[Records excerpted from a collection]
◇ ◇ ◇ ◇ ◇

(* ===== verification/FoldLines.v ===== *)
(** * Lines on the serial console

    The guest prints a dispatch line for every job it issues
    ([sonatine/src/fold_bridge.c]) and a result line at the end
    ([sonatine/src/fold_backend.c]); the host reads them back
    ([raveil/fold_bridge.py] [dispatch] and [validate_transcript],
    [raveil/sonatine_fold.py] [parse]). Text is a string of code points below
    256. *)

From S2P Require Import Prelude PyValue Json AffineFold FoldMachine FoldWire.
From Stdlib Require Import Ascii.

(** ** Numbers in lines *)

(** [hex(v, digits)] of the guest: exactly [digits] digits. *)
Fixpoint hex_digits (digits : nat) (v : Z) (rest : string) : string :=
  match digits with
  | O => rest
  | S n => hex_digits n (v / 16) (String (hex_digit (v mod 16)) rest)
  end.
Definition hex_fixed (digits : nat) (v : Z) : string := hex_digits digits v "".

(** [f"{v:0nx}"] of a value that is not negative *)
Definition format_hex (width : nat) (v : Z) : string :=
  hex_fixed (Nat.max width (Z.to_nat (Z.log2 v / 4 + 1))) v.

(** [[0-9a-f]] *)
Definition is_hex (c : ascii) : bool :=
  let n := code c in ((48 <=? n) && (n <=? 57)) || ((97 <=? n) && (n <=? 102)).

(** [[0-9a-f]{n}] *)
Fixpoint take_hex (n : nat) (s : string) : option (string * string) :=
  match n, s with
  | O, _ => Some ("", s)
  | S n, String c r =>
      if is_hex c then
        match take_hex n r with Some (h, rest) => Some (String c h, rest) | None => None end
      else None
  | _, _ => None
  end.

(** [[0-9a-f]+], as far as it goes *)
Fixpoint span_hex (s : string) : string * string :=
  match s with
  | String c r => if is_hex c then let '(h, rest) := span_hex r in (String c h, rest) else ("", s)
  | "" => ("", "")
  end.

(** [int(s, 16)] *)
Fixpoint hex_value (acc : Z) (s : string) : Z :=
  match s with
  | String c r => hex_value (16 * acc + default 0 (hex_val c)) r
  | "" => acc
  end.

(** [int(digits)] of a non-empty run *)
Definition take_dec (s : string) : option (Z * string) :=
  let '(n, ds, rest) := span_digits 0 s in
  if String.eqb ds "" then None else Some (n, rest).

Notation "'opt*' x ':=' m 'in' k" := (match m with Some x => k | None => None end)
  (at level 10, x pattern, m at level 100, k at level 200).

(** ** Dispatch lines *)

(** What the regular expression of [dispatch] captures. *)
Definition dispatch_groups (line : string) : option (string * string * string * string * Z * string) :=
  opt* r := strip_prefix "RAVEIL-FOLD-DISPATCH-V1 request=" line in
  opt* (rid, r) := take_hex 16 r in
  opt* r := strip_prefix " epoch=" r in
  opt* (epoch, r) := take_hex 16 r in
  opt* r := strip_prefix " sequence=" r in
  opt* (sequence, r) := take_hex 16 r in
  opt* r := strip_prefix " cookie=" r in
  opt* (cookie, r) := take_hex 32 r in
  opt* r := strip_prefix " count=" r in
  opt* (n, r) := take_dec r in
  opt* r := strip_prefix " envelope=" r in
  let '(envelope, rest) := span_hex r in
  if String.eqb envelope "" || negb (String.eqb rest "") then None
  else Some (rid, epoch, sequence, cookie, n, envelope).

(** [fold_bridge.dispatch] *)
Definition dispatch (line : string) (request : list Z) (request_id count expected_epoch expected_sequence : Z)
    : res binding :=
  match dispatch_groups line with
  | None => fail "malformed dispatch"
  | Some (rid, epoch, sequence, cookie, n, envelope) =>
      raise_if negb (hex_value 0 rid =? request_id) || negb (hex_value 0 epoch =? expected_epoch) ||
               negb (hex_value 0 sequence =? expected_sequence) || (hex_value 0 cookie =? 0) ||
               negb (n =? count)
      with "dispatch does not match admitted boot request" in
      match fromhex envelope with
      | None => fail "non-hexadecimal number found in fromhex()"
      | Some bytes =>
          raise_if negb (bool_decide (bytes = request))
          with "dispatch does not match admitted boot request" in
          Ok (Binding request_id (hex_value 0 epoch) (hex_value 0 sequence) cookie count)
      end
  end.

(** The line [fold_bridge_exchange_checked] prints. *)
Definition dispatch_line (request_id epoch sequence : Z) (cookie : list Z) (count : Z) (envelope : list Z) : string :=
  "RAVEIL-FOLD-DISPATCH-V1 request=" +:+ hex_fixed 16 request_id +:+ " epoch=" +:+ hex_fixed 16 epoch +:+
  " sequence=" +:+ hex_fixed 16 sequence +:+ " cookie=" +:+ tohex cookie +:+ " count=" +:+ pretty count +:+
  " envelope=" +:+ tohex envelope.

(** ** Result lines *)

(** [str.splitlines] *)
Definition is_break (c : ascii) : bool :=
  let n := code c in
  ((10 <=? n) && (n <=? 13)) || ((28 <=? n) && (n <=? 30)) || (n =? 133).
Fixpoint splitlines_go (cur : string) (s : string) : list string :=
  match s with
  | "" => if String.eqb cur "" then [] else [cur]
  | String c r =>
      if is_break c then
        cur :: match r with
               | String d r' => if (code c =? 13) && (code d =? 10) then splitlines_go "" r'
                                else splitlines_go "" r
               | "" => []
               end
      else splitlines_go (cur +:+ String c "") r
  end.
Definition splitlines (s : string) : list string := splitlines_go "" s.

Record result_groups := ResultGroups {
  rg_rid : string; rg_status : Z; rg_approved : Z; rg_epoch : Z; rg_seq : Z; rg_cookie : string;
  rg_chunks : Z; rg_version : Z; rg_count : Z; rg_values : string;
}.

(** One character out of a set, as a digit. *)
Definition take_one (set : list Z) (s : string) : option (Z * string) :=
  match s with
  | String c r => if bool_decide (digit_val c ∈ set) then Some (digit_val c, r) else None
  | "" => None
  end.

(** What the regular expression of [parse] captures. *)
Definition parse_groups (line : string) : option result_groups :=
  opt* r := strip_prefix "RAVEIL-FOLD-RESULT-V1 request=" line in
  opt* (rid, r) := take_hex 16 r in
  opt* r := strip_prefix " status=" r in
  opt* (status, r) := take_one [1; 2; 4; 3] r in
  opt* r := strip_prefix " approved=" r in
  opt* (approved, r) := take_one [0; 1] r in
  opt* r := strip_prefix " epoch=" r in
  opt* (epoch, r) := take_dec r in
  opt* r := strip_prefix " sequence=" r in
  opt* (seq, r) := take_dec r in
  opt* r := strip_prefix " cookie=" r in
  opt* (cookie, r) := take_hex 32 r in
  opt* r := strip_prefix " chunks=" r in
  opt* (chunks, r) := take_one [0; 1; 2] r in
  opt* r := strip_prefix " version=" r in
  opt* (version, r) := take_one [0; 2] r in
  opt* r := strip_prefix " count=" r in
  opt* (n, r) := take_dec r in
  opt* r := strip_prefix " output=" r in
  let '(values, rest) := span_hex r in
  let groups v := Some (ResultGroups rid status approved epoch seq cookie chunks version n v) in
  if String.eqb r "-" then groups "-"
  else if String.eqb values "" || negb (String.eqb rest "") then None
  else groups values.

Record fold_result := FoldResult {
  fr_status : Z; fr_approved : bool; fr_epoch : Z; fr_sequence : Z; fr_cookie : string;
  fr_chunks : Z; fr_version : Z; fr_output : list Z;
}.

(** [[int(values[i:i+8], 16) for i in range(0, len(values), 8)]] *)
Fixpoint hex_words (fuel : nat) (s : string) : list Z :=
  match fuel with
  | O => []
  | S fuel =>
      if String.eqb s "" then []
      else hex_value 0 (String.substring 0 8 s) ::
           hex_words fuel (String.substring 8 (String.length s - 8) s)
  end.

(** [sonatine_fold.parse] *)
Definition parse (stdout : string) (request_id count : Z) : res fold_result :=
  match List.filter (String.prefix "RAVEIL-FOLD-RESULT") (splitlines stdout) with
  | [line] =>
      match parse_groups line with
      | None => fail "malformed fold result"
      | Some g =>
          raise_if negb (hex_value 0 (rg_rid g) =? request_id) with "stale fold result" in
          let success := (rg_status g =? 1) && (rg_approved g =? 1) in
          let result output :=
            FoldResult (rg_status g) success (rg_epoch g) (rg_seq g) (rg_cookie g) (rg_chunks g)
              (rg_version g) output in
          if success then
            (raise_if negb (rg_epoch g =? request_id) || negb (rg_seq g =? 1) ||
                     (hex_value 0 (rg_cookie g) =? 0) ||
                     negb (rg_chunks g =? (count + 127) / 128) || negb (rg_version g =? 2) ||
                     negb (rg_count g =? count) || negb (bool_decide (1 <= count <= 256)) ||
                     negb (Z.of_nat (String.length (rg_values g)) =? 8 * count) ||
                     String.eqb (rg_values g) "-"
            with "inconsistent committed fold result" in
            Ok (result (hex_words (String.length (rg_values g)) (rg_values g))))
          else
            (raise_if negb (rg_approved g =? 0) || (rg_status g =? 1) || negb (rg_chunks g =? 0) ||
                     negb (rg_version g =? 0) || negb (rg_count g =? 0) || negb (String.eqb (rg_values g) "-")
            with "failure exposes output or claims approval" in
            Ok (result []))
      end
  | _ => fail "missing or duplicate fold result"
  end.

(** ** Transcripts *)

Fixpoint repeat_char (n : nat) (c : ascii) : string :=
  match n with O => "" | S n => String c (repeat_char n c) end.
Definition credits_text (n : Z) : string := repeat_char (Z.to_nat n) (chr 62).

(** [[i for i, line in enumerate(lines) if line.startswith(p)]] *)
Definition starting (p : string) (lines : list string) : list Z :=
  map fst (List.filter (fun il => String.prefix p il.2) (enumerate lines)).

Definition withheld (injection : string) : Z :=
  if String.eqb injection "no-response" || String.eqb injection "truncated" then 1 else 0.

(** [fold_bridge.validate_transcript]; [wire] by its length. *)
Definition validate_transcript (stdout : string) (request : list Z) (rid count : Z) (wire_length : Z)
    (injection : string) : res (binding * fold_result) :=
  let lines := splitlines stdout in
  match starting "RAVEIL-FOLD-DISPATCH" lines with
  | [index] =>
      let tail := drop (Z.to_nat index) lines in
      let boot := foldl Z.add 0 (map (fun l => Z.of_nat (String.length l)) (take (Z.to_nat index) lines)) in
      match tail with
      | [t0; t1; t2; t3] =>
          raise_if 16384 <? boot with "invalid UART phase order or boot bound" in
          let* binding := dispatch t0 request rid count rid 1 in
          raise_if negb (String.eqb t1 (credits_text (wire_length + withheld injection)))
          with "UART credit mismatch" in
          let success := String.eqb injection "none" in
          let state := "RAVEIL-FOLD-BRIDGE-STATE-V1 stable=1 objects=" +:+ pretty ((count + 127) / 128) +:+
            " version=" +:+ pretty (if success then 2 else 1) +:+ " inflight=0 shadows=0 completions=0" in
          raise_if negb (String.eqb t2 state) || negb (String.prefix "RAVEIL-FOLD-RESULT-V1 " t3)
          with "publication state or UART phase mismatch" in
          let* result := parse stdout rid count in
          raise_if negb (fr_epoch result =? bd_epoch binding) || negb (fr_sequence result =? bd_sequence binding) ||
                   negb (String.eqb (fr_cookie result) (bd_cookie binding))
          with "completion does not match dispatch binding" in
          Ok (binding, result)
      | _ => fail "invalid UART phase order or boot bound"
      end
  | _ => fail "missing/duplicate dispatch"
  end.

(** The line the guest's [result] label prints. *)
Definition result_line (id status : Z) (approved : bool) (epoch seq : Z) (cookie : list Z)
    (chunks count : Z) (published : list Z) : string :=
  "RAVEIL-FOLD-RESULT-V1 request=" +:+ hex_fixed 16 id +:+ " status=" +:+ pretty status +:+
  " approved=" +:+ (if approved then "1" else "0") +:+ " epoch=" +:+ pretty epoch +:+
  " sequence=" +:+ pretty seq +:+ " cookie=" +:+ tohex cookie +:+
  " chunks=" +:+ pretty (if approved then chunks else 0) +:+
  " version=" +:+ pretty (if approved then 2 else 0) +:+
  " count=" +:+ pretty (if approved then count else 0) +:+
  " output=" +:+ (if approved then String.concat "" (map (hex_fixed 8) published) else "-").

Example transcript_example :
  (let line := result_line 9 1 true 9 1 [1; 2; 3; 4; 5; 6; 7; 8; 9; 10; 11; 12; 13; 14; 15; 16] 1 2 [19; 2 ^ 32 - 1] in
   let* r := parse ("boot" +:+ str1 10 +:+ line +:+ str1 10) 9 2 in Ok (fr_output r)) = Ok [19; 2 ^ 32 - 1].
Proof. vm_compute. reflexivity. Qed.
(* ===== verification/FoldDag.v ===== *)
(** * Bounded DAGs of fold jobs ([raveil/fold_dag.py])

    [compile_plan] admits a session of at most eight jobs whose inputs are
    literal buffers or ranges of earlier results, computes the last use of every
    result, and assigns results to eight object slots. [State] is the host's
    independent model of the guest's slots: versions, contents and the snapshot
    each producer left. The text of the protocol lines is modelled as well. *)

From S2P Require Import Prelude PyValue Json AffineFold FoldMachine FoldWire FoldLines Evidence Project FoldSession.

(** ** Admission and slot assignment *)

Record dag_plan := DagPlan {
  dp_sources : list (list Z);
  dp_chunks : list Z;
  dp_last_use : list Z;
  dp_slots : list (list Z);
  dp_output : Z;
  dp_offsets : list (list Z);
  dp_lengths : list (list Z);
}.

(** A job as the loop admitted it. *)
Record dag_job := DagJob { dj_name : string; dj_region : pyval; dj_inputs : list pyval }.

(** The variables of the admission loop. *)
Record dag_loop := DagLoop {
  dl_jobs : list dag_job;
  dl_names : gmap string Z;
  dl_sources : list (list Z);
  dl_chunks : list Z;
  dl_counts : list Z;
  dl_last : list Z;
  dl_offsets : list (list Z);
  dl_lengths : list (list Z);
}.

(** The source of a literal operand. *)
Definition LITERAL : Z := 0xffffffff.

(** The source, start and admission buffer of an operand, and [last]. *)
Definition link_operand (ranged : bool) (names : gmap string Z) (counts : list Z) (index : Z)
    (last : list Z) (operand : pyval) (length_ : Z) : res (Z * pyval * Z * list Z) :=
  match operand with
  | VDict d =>
      let error := fail "link must name an earlier producer with a valid range" in
      if negb (keys_are d ["from"]) && negb (keys_are d ["from"; "offset"; "length"]) ||
         (negb ranged && negb (keys_are d ["from"]))
      then error
      else
        match dget "from" d with
        | Some (VStr from) =>
            match names !! from with
            | None => error
            | Some source =>
                let count := at_ 0 counts source in
                let start := default (VInt 0) (dget "offset" d) in
                let extent := default (VInt count) (dget "length" d) in
                match start, extent with
                | VInt start, VInt extent =>
                    raise_if (start <? 0) || (extent <? 1) || (count <? start) ||
                             (count - start <? extent) || negb (length_ =? extent)
                    with "linked range must fit producer and equal consumer extent" in
                    Ok (source, words_val (replicate (Z.to_nat length_) 0), start, set_at last source index)
                | _, _ => fail "linked range must fit producer and equal consumer extent"
                end
            end
        | _ => error
        end
  | _ => Ok (LITERAL, operand, 0, last)
  end.

Definition chunks_of (count : Z) : Z := (count + 127) / 128.
(* ===== verification/Numeric.v ===== *)
(** * Signed operations in unsigned instructions ([raveil/mf01_numeric.py])

    [lower] rewrites [max_i32] and [relu_i32] into the unsigned operations of
    the machine by moving operands to a biased order, under fresh names. The
    rewritten map has the value of the source map, whether or not the biased
    operands are shared. *)

From S2P Require Import Prelude PyValue MapSyntax.

(** ** Admission of source nodes *)

(** The operations of a source node; [SIGNED_OPS] are two of them. *)
Inductive sop := SLoad | SOp (o : op) | SImm (o : immop).
Definition source_op (s : string) : option sop :=
  if String.eqb s "load" then Some SLoad
  else if String.eqb s "add" then Some (SOp Add)
  else if String.eqb s "mul" then Some (SOp Mul)
  else if String.eqb s "max" then Some (SOp Max)
  else if String.eqb s "add_imm" then Some (SImm AddImm)
  else if String.eqb s "ge_imm" then Some (SImm GeImm)
  else if String.eqb s "max_i32" then Some (SOp MaxI32)
  else if String.eqb s "relu_i32" then Some (SOp ReluI32)
  else None.

Definition source_fields (o : sop) : list string :=
  match o with
  | SLoad => ["id"; "op"; "view"]
  | SImm _ => ["id"; "op"; "args"; "imm"]
  | SOp _ => ["id"; "op"; "args"]
  end.

(** [SIGNED_OPS.get(op, 1 if 'imm' in node else 2)], 0 for a load *)
Definition source_arity (o : sop) : nat :=
  match o with SLoad => 0 | SOp o => op_arity o | SImm _ => 1 end.

Definition source_arg (seen : list string) (arg : pyval) : res string :=
  match arg with
  | VStr a => raise_if negb (bool_decide (a ∈ seen))
              with "source nodes must be in dependency order" in Ok a
  | _ => fail "source nodes must be in dependency order"
  end.

(** One iteration of the checking loop, with the names seen before. *)
Definition check_node (seen : list string) (value : pyval) : res node :=
  match value with
  | VDict n =>
      match dget "op" n with
      | Some (VStr opname) =>
          match source_op opname with
          | None => fail "invalid source operation"
          | Some o =>
              match keys_are n (source_fields o), dget "id" n with
              | true, Some (VStr name) =>
                  raise_if String.eqb name "" || bool_decide (name ∈ seen)
                  with "invalid source node fields or identifier" in
                  match default (VList []) (dget "args" n) with
                  | VList args =>
                      raise_if negb (length args =? source_arity o)%nat
                      with "incorrect source arity" in
                      let* args := traverse (source_arg seen) args in
                      match o with
                      | SLoad =>
                          match dget "view" n with
                          | Some (VStr view) =>
                              raise_if String.eqb view "" with "invalid source view" in
                              Ok (NLoad name view)
                          | _ => fail "invalid source view"
                          end
                      | SOp o => Ok (NOp name o args)
                      | SImm o =>
                          match dget "imm" n with
                          | Some (VInt imm) =>
                              raise_if negb (bool_decide (0 <= imm < Z.shiftl 1 22))
                              with "source immediate must fit unsigned22 bits" in
                              let* arg := from_option_err IndexError (args !! 0%nat) in
                              Ok (NImm name o arg imm)
                          | _ => fail "source immediate must fit unsigned22 bits"
                          end
                      end
                  | _ => fail "incorrect source arity"
                  end
              | _, _ => fail "invalid source node fields or identifier"
              end
          end
      | _ => fail "invalid source operation"
      end
  | _ => fail "invalid source node"
  end.

Definition check_nodes (nodes : list pyval) : res (list node) :=
  foldM (fun st value => let* n := check_node (map node_id st) value in Ok (st ++ [n])) [] nodes.

(** ** Emission *)

(** The variables of the rewriting loop: [reserved], [emitted], [serial],
    [sign] and [biased]. *)
Record lstate := LState {
  ls_reserved : list string;
  ls_emitted : list node;
  ls_serial : Z;
  ls_sign : option string;
  ls_biased : gmap string string;
}.

Definition numeric_name (serial : Z) : string := "__mf01_numeric_" +:+ pretty serial.

(** The [while True] loop of [emit]: the next unreserved name and serial. *)
Fixpoint fresh (fuel : nat) (reserved : list string) (serial : Z) : option (string * Z) :=
  match fuel with
  | O => None
  | S fuel =>
      let name := numeric_name serial in
      if bool_decide (name ∈ reserved) then fresh fuel reserved (serial + 1)
      else Some (name, serial + 1)
  end.

Definition push (st : lstate) (n : node) : lstate :=
  LState (ls_reserved st) (ls_emitted st ++ [n]) (ls_serial st) (ls_sign st) (ls_biased st).

(** [emit(op, args, imm=...)] with a fresh name; [mk] builds the node. *)
Definition emit (st : lstate) (mk : string -> node) : res (lstate * string) :=
  let* ' (name, serial) :=
    from_option_err OutOfFuel (fresh (S (length (ls_reserved st))) (ls_reserved st) (ls_serial st)) in
  Ok (push (LState (name :: ls_reserved st) (ls_emitted st) serial (ls_sign st) (ls_biased st)) (mk name),
      name).

Definition set_biased (share : bool) (st : lstate) (name value : string) : lstate :=
  if share then
    LState (ls_reserved st) (ls_emitted st) (ls_serial st) (ls_sign st) (<[name := value]> (ls_biased st))
  else st.

(** [translated(name)] *)
Definition translated (share : bool) (sign : string) (st : lstate) (name : string)
    : res (lstate * string) :=
  match (if share then ls_biased st !! name else None) with
  | Some value => Ok (st, value)
  | None =>
      let* ' (st, value) := emit st (fun n => NOp n Add [name; sign]) in
      Ok (set_biased share st name value, value)
  end.

(** The bias [2^31], built once from any available value. *)
Definition ensure_sign (st : lstate) (a : string) : res (lstate * string) :=
  match ls_sign st with
  | Some sign => Ok (st, sign)
  | None =>
      let* ' (st, one) := emit st (fun n => NImm n GeImm a 0) in
      let* ' (st, hi) := emit st (fun n => NImm n AddImm one 32767) in
      let* ' (st, lo) := emit st (fun n => NImm n AddImm one 65535) in
      let* ' (st, sign) := emit st (fun n => NOp n Mul [hi; lo]) in
      Ok (LState (ls_reserved st) (ls_emitted st) (ls_serial st) (Some sign) (ls_biased st), sign)
  end.

(** One iteration of the rewriting loop. *)
Definition lower_numeric_node (share : bool) (st : lstate) (n : node) : res lstate :=
  match n with
  | NOp id o args =>
      if is_signed o then
        let* a := from_option_err IndexError (args !! 0%nat) in
        let* ' (st, sign) := ensure_sign st a in
        let* ' (st, lhs) := translated share sign st a in
        let* ' (st, rhs) :=
          match o with
          | ReluI32 => Ok (st, sign)
          | _ => let* b := from_option_err IndexError (args !! 1%nat) in translated share sign st b
          end in
        let* ' (st, selected) := emit st (fun n => NOp n Max [lhs; rhs]) in
        Ok (set_biased share (push st (NOp id Add [selected; sign])) id selected)
      else Ok (push st n)
  | _ => Ok (push st n)
  end.

Definition lower (nodes result : pyval) (share_transforms : bool) : res (list node) :=
  match nodes with
  | VList nodes =>
      raise_if negb (bool_decide (1 <= Z.of_nat (length nodes) <= 15))
      with "one to fifteen source map nodes required" in
      let* nodes := check_nodes nodes in
      match result with
      | VStr result =>
          raise_if negb (bool_decide (result ∈ map node_id nodes)) with "unknown source result" in
          let* st := foldM (lower_numeric_node share_transforms)
                       (LState (map node_id nodes) [] 0 None ∅) nodes in
          Ok (ls_emitted st)
      | _ => fail "unknown source result"
      end
  | _ => fail "one to fifteen source map nodes required"
  end.

(** The source nodes [lower] admits, as the caller's oracle reads them. *)
Definition source_nodes (nodes : pyval) : res (list node) :=
  match nodes with VList nodes => check_nodes nodes | _ => fail "" end.

Definition relu_example : list node :=
  [NLoad "x" "in"; NLoad "y" "in"; NOp "m" MaxI32 ["x"; "y"]; NOp "r" ReluI32 ["m"];
   NOp "__mf01_numeric_0" Add ["r"; "r"]].

Example lower_example :
  (let* out := lower (VList (map node_val relu_example)) (VStr "r") true in
   Ok (map node_id out)) =
  Ok ["x"; "y"; "__mf01_numeric_1"; "__mf01_numeric_2"; "__mf01_numeric_3"; "__mf01_numeric_4";
      "__mf01_numeric_5"; "__mf01_numeric_6"; "__mf01_numeric_7"; "m"; "__mf01_numeric_8"; "r";
      "__mf01_numeric_0"].
Proof. vm_compute. reflexivity. Qed.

◇ ◇ ◇ ◇ ◇

> Task
Print the first line of the records above and each line after it, exactly, through the line with "Definition is_hex (c".

> Expected answer
(* ===== verification/FoldLines.v ===== *)
(** * Lines on the serial console

    The guest prints a dispatch line for every job it issues
    ([sonatine/src/fold_bridge.c]) and a result line at the end
    ([sonatine/src/fold_backend.c]); the host reads them back
    ([raveil/fold_bridge.py] [dispatch] and [validate_transcript],
    [raveil/sonatine_fold.py] [parse]). Text is a string of code points below
    256. *)

From S2P Require Import Prelude PyValue Json AffineFold FoldMachine FoldWire.
From Stdlib Require Import Ascii.

(** ** Numbers in lines *)

(** [hex(v, digits)] of the guest: exactly [digits] digits. *)
Fixpoint hex_digits (digits : nat) (v : Z) (rest : string) : string :=
  match digits with
  | O => rest
  | S n => hex_digits n (v / 16) (String (hex_digit (v mod 16)) rest)
  end.
Definition hex_fixed (digits : nat) (v : Z) : string := hex_digits digits v "".

(** [f"{v:0nx}"] of a value that is not negative *)
Definition format_hex (width : nat) (v : Z) : string :=
  hex_fixed (Nat.max width (Z.to_nat (Z.log2 v / 4 + 1))) v.

(** [[0-9a-f]] *)
Definition is_hex (c : ascii) : bool :=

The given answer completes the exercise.